Task directions
Below are the records; give again exactly the line with "revert c. induction", the line with "destruct (work_decreases _", and each line that lies between them, and nothing besides.

Records to process
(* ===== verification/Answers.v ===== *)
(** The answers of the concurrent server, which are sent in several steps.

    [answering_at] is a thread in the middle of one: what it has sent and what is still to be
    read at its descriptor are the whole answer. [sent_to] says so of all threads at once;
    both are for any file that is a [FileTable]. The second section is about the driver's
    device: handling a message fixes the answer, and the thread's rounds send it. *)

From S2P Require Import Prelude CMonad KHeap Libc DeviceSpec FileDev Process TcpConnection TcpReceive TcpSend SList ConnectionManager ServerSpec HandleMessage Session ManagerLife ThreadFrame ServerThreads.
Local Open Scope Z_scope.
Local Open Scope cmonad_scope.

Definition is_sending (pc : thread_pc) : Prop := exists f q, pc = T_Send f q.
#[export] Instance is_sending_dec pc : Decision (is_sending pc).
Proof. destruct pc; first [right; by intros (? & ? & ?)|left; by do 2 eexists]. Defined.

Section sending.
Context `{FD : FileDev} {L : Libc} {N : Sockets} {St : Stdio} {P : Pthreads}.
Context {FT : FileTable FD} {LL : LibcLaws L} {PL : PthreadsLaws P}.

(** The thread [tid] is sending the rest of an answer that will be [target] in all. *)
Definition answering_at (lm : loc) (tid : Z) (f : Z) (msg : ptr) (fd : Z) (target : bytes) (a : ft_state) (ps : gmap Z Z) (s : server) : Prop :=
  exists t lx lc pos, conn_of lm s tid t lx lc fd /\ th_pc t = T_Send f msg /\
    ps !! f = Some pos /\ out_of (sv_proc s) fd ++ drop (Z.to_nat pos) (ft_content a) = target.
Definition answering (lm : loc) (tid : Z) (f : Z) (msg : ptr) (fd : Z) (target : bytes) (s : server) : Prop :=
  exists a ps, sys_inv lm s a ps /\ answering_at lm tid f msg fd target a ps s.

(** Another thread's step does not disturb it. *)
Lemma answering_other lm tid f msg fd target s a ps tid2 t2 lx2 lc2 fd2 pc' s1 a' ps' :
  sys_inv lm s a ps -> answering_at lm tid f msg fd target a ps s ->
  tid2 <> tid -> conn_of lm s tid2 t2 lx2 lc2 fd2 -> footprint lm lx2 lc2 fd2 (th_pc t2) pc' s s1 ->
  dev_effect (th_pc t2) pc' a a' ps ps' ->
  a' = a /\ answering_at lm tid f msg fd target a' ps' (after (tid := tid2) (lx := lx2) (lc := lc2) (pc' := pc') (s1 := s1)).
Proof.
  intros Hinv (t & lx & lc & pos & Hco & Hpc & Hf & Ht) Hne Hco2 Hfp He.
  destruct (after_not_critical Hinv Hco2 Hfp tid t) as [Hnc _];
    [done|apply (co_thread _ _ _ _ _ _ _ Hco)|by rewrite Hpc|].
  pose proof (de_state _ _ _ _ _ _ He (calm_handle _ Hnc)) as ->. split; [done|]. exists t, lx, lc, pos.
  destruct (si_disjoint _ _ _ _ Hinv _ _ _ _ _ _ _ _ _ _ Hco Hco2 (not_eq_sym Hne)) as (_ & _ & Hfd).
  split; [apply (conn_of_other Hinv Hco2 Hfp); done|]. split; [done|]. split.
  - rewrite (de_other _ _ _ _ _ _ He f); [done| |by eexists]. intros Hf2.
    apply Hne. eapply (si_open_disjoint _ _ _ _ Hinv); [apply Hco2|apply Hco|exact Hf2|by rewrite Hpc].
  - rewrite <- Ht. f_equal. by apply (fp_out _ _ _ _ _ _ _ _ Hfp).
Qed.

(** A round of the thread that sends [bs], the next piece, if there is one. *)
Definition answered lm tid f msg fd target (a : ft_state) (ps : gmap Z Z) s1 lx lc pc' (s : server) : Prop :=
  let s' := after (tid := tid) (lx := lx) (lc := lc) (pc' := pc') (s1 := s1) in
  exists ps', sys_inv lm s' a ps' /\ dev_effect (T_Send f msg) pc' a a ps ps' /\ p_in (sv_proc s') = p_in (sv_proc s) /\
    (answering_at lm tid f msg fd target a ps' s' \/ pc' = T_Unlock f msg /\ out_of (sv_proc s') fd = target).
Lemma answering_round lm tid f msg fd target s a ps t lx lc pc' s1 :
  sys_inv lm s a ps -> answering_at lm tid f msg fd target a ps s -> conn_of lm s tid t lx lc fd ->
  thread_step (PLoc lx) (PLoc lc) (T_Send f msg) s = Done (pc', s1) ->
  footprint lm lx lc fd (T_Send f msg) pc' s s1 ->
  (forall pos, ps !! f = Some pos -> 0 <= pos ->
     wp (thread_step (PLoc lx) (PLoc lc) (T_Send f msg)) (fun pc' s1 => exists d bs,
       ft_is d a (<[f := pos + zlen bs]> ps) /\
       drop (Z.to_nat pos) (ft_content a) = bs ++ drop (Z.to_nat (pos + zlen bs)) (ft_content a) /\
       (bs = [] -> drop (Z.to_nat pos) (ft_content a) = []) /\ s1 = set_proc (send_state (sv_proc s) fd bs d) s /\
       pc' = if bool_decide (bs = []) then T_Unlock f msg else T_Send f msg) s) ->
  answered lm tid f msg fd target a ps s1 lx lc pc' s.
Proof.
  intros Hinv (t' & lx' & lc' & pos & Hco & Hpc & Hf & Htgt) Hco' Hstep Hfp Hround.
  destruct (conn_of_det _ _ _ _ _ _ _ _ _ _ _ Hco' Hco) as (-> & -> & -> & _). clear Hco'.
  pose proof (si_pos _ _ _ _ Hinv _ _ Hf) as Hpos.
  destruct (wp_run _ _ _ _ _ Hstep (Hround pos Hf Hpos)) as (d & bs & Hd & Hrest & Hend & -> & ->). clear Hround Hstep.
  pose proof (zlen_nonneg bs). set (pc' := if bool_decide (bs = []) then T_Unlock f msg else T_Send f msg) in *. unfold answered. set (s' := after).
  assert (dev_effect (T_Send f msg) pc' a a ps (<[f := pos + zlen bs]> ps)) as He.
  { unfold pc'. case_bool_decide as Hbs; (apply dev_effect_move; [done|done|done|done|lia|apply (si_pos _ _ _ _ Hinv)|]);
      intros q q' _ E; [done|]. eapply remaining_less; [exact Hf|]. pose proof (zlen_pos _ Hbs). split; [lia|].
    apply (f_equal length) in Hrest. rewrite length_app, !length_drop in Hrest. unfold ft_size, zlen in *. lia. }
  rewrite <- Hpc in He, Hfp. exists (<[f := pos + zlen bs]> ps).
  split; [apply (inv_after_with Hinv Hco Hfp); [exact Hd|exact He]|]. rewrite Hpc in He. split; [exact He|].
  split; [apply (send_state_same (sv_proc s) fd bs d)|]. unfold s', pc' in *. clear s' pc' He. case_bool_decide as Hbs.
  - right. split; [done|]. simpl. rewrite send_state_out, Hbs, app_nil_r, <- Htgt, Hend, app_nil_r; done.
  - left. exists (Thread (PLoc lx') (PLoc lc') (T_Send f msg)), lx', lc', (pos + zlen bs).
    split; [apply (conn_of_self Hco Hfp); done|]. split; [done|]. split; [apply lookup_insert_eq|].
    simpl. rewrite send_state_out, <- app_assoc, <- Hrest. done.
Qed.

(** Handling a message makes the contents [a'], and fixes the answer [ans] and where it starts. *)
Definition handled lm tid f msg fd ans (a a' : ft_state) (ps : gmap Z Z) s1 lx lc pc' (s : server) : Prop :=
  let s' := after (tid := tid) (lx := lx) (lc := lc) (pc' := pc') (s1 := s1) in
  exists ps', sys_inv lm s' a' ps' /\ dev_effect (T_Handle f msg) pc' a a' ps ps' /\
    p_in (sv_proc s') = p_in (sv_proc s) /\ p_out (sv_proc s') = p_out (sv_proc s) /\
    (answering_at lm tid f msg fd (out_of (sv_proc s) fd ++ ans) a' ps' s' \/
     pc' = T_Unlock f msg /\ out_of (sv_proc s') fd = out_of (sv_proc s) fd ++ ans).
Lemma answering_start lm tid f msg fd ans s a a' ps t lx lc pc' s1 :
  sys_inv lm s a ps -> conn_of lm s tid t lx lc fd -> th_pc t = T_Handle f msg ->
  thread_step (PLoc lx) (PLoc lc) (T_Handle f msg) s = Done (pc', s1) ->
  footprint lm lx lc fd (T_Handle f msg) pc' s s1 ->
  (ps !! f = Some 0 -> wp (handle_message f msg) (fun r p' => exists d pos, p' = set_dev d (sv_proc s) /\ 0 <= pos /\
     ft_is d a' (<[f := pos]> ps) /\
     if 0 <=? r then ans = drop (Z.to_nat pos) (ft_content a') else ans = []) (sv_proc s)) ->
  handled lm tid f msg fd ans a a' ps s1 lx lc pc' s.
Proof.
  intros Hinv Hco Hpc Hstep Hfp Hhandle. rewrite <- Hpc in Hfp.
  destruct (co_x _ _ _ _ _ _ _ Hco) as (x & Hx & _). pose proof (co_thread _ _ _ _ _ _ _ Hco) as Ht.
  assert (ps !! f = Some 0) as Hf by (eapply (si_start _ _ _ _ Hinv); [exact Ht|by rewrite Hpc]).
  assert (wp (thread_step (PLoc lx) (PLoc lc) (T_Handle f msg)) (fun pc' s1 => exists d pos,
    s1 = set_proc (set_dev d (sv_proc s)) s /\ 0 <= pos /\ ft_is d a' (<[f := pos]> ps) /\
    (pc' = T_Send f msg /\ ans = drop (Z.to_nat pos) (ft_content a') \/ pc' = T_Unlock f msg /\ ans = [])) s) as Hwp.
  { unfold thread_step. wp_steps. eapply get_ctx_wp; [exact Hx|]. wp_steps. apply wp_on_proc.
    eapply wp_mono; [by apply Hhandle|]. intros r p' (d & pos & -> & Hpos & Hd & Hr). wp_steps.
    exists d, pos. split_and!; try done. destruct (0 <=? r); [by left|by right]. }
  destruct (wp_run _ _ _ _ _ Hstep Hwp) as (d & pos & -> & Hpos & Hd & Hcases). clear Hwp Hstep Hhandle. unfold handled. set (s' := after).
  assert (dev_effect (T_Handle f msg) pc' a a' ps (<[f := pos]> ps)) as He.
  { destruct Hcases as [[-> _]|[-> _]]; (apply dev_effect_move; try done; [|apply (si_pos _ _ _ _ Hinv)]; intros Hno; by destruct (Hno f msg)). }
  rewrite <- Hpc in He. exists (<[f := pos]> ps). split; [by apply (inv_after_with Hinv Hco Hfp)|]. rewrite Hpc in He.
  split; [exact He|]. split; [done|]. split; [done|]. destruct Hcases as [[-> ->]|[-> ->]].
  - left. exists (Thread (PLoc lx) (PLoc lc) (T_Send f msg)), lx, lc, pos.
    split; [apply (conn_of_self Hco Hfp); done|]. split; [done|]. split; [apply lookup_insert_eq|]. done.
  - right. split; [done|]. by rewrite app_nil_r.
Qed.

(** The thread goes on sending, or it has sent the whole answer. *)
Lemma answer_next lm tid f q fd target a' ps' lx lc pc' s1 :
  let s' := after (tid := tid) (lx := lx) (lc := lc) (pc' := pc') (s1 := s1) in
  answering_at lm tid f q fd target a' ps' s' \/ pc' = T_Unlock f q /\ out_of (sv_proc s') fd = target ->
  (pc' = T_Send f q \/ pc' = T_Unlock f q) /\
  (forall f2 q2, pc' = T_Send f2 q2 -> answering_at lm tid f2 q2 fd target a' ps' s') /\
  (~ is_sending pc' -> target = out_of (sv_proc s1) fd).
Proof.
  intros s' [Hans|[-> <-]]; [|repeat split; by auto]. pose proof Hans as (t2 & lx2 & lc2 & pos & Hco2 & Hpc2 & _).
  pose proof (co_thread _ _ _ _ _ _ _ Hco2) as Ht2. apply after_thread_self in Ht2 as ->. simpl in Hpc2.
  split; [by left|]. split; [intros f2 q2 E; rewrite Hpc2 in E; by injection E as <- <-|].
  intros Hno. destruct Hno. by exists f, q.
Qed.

==

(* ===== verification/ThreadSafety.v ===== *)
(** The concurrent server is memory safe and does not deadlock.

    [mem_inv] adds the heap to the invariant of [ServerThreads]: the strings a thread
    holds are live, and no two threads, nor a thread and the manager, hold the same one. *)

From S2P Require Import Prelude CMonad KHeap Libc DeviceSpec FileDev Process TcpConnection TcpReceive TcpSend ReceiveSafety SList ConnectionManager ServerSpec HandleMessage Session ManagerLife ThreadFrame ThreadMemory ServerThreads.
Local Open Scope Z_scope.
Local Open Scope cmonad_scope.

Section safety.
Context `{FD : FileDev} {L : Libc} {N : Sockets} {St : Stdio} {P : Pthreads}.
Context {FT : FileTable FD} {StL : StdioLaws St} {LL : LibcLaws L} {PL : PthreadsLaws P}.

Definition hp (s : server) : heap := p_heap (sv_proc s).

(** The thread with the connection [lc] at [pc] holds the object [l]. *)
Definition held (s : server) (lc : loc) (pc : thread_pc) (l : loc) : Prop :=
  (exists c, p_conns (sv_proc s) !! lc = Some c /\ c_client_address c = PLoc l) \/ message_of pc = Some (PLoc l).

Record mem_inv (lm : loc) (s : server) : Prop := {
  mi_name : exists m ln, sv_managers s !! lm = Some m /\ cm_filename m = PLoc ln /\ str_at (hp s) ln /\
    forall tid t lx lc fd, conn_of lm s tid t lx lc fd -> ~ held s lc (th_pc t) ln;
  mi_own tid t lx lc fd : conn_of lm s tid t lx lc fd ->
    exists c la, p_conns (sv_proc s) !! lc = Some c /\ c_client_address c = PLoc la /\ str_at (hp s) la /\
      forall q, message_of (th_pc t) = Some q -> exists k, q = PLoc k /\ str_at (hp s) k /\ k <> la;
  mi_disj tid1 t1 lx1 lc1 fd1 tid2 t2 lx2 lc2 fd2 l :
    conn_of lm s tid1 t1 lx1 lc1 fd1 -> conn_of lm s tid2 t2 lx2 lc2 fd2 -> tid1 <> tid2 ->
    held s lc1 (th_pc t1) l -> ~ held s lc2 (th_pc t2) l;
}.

==

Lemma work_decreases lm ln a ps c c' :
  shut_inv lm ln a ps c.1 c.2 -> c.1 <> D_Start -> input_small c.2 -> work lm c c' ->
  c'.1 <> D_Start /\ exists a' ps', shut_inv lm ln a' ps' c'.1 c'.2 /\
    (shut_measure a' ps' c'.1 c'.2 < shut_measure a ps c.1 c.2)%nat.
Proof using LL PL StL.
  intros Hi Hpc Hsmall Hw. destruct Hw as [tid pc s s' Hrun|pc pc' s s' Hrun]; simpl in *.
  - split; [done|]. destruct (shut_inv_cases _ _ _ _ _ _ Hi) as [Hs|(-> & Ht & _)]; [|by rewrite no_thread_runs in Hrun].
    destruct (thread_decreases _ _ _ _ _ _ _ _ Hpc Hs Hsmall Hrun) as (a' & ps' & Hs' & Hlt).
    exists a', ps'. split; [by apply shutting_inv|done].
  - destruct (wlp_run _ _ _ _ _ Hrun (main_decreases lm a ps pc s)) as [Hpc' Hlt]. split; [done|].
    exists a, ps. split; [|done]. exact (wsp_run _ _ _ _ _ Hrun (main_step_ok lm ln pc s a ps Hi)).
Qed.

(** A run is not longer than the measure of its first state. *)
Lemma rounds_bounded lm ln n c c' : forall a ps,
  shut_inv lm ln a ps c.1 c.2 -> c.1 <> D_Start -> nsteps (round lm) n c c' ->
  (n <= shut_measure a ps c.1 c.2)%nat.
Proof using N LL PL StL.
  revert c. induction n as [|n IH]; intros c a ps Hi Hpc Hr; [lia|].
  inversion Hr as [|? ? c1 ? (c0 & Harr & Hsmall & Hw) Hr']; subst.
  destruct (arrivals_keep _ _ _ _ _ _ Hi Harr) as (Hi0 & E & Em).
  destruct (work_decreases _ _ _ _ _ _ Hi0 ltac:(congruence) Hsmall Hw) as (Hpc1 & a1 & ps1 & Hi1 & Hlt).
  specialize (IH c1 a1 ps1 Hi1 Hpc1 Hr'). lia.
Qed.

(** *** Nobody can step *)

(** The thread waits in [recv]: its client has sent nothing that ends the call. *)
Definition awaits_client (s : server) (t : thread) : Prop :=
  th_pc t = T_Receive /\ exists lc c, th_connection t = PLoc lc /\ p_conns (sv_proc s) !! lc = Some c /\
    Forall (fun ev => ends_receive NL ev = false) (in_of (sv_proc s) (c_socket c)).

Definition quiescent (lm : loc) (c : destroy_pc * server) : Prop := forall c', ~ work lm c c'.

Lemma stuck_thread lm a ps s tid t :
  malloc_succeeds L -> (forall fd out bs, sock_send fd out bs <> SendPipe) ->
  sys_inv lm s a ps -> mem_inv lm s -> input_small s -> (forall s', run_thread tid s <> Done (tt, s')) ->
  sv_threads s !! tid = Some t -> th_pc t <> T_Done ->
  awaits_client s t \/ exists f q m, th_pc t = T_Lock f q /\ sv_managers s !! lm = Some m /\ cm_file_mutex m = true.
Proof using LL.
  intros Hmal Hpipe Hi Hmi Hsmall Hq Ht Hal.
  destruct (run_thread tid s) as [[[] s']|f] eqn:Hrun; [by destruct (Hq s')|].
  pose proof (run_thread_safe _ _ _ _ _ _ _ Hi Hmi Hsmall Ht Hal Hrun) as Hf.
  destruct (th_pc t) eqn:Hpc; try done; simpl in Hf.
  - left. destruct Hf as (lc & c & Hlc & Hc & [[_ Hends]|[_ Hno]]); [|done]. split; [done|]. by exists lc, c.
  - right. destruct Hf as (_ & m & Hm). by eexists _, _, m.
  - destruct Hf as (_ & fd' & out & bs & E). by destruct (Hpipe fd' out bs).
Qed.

Result
  revert c. induction n as [|n IH]; intros c a ps Hi Hpc Hr; [lia|].
  inversion Hr as [|? ? c1 ? (c0 & Harr & Hsmall & Hw) Hr']; subst.
  destruct (arrivals_keep _ _ _ _ _ _ Hi Harr) as (Hi0 & E & Em).
  destruct (work_decreases _ _ _ _ _ _ Hi0 ltac:(congruence) Hsmall Hw) as (Hpc1 & a1 & ps1 & Hi1 & Hlt).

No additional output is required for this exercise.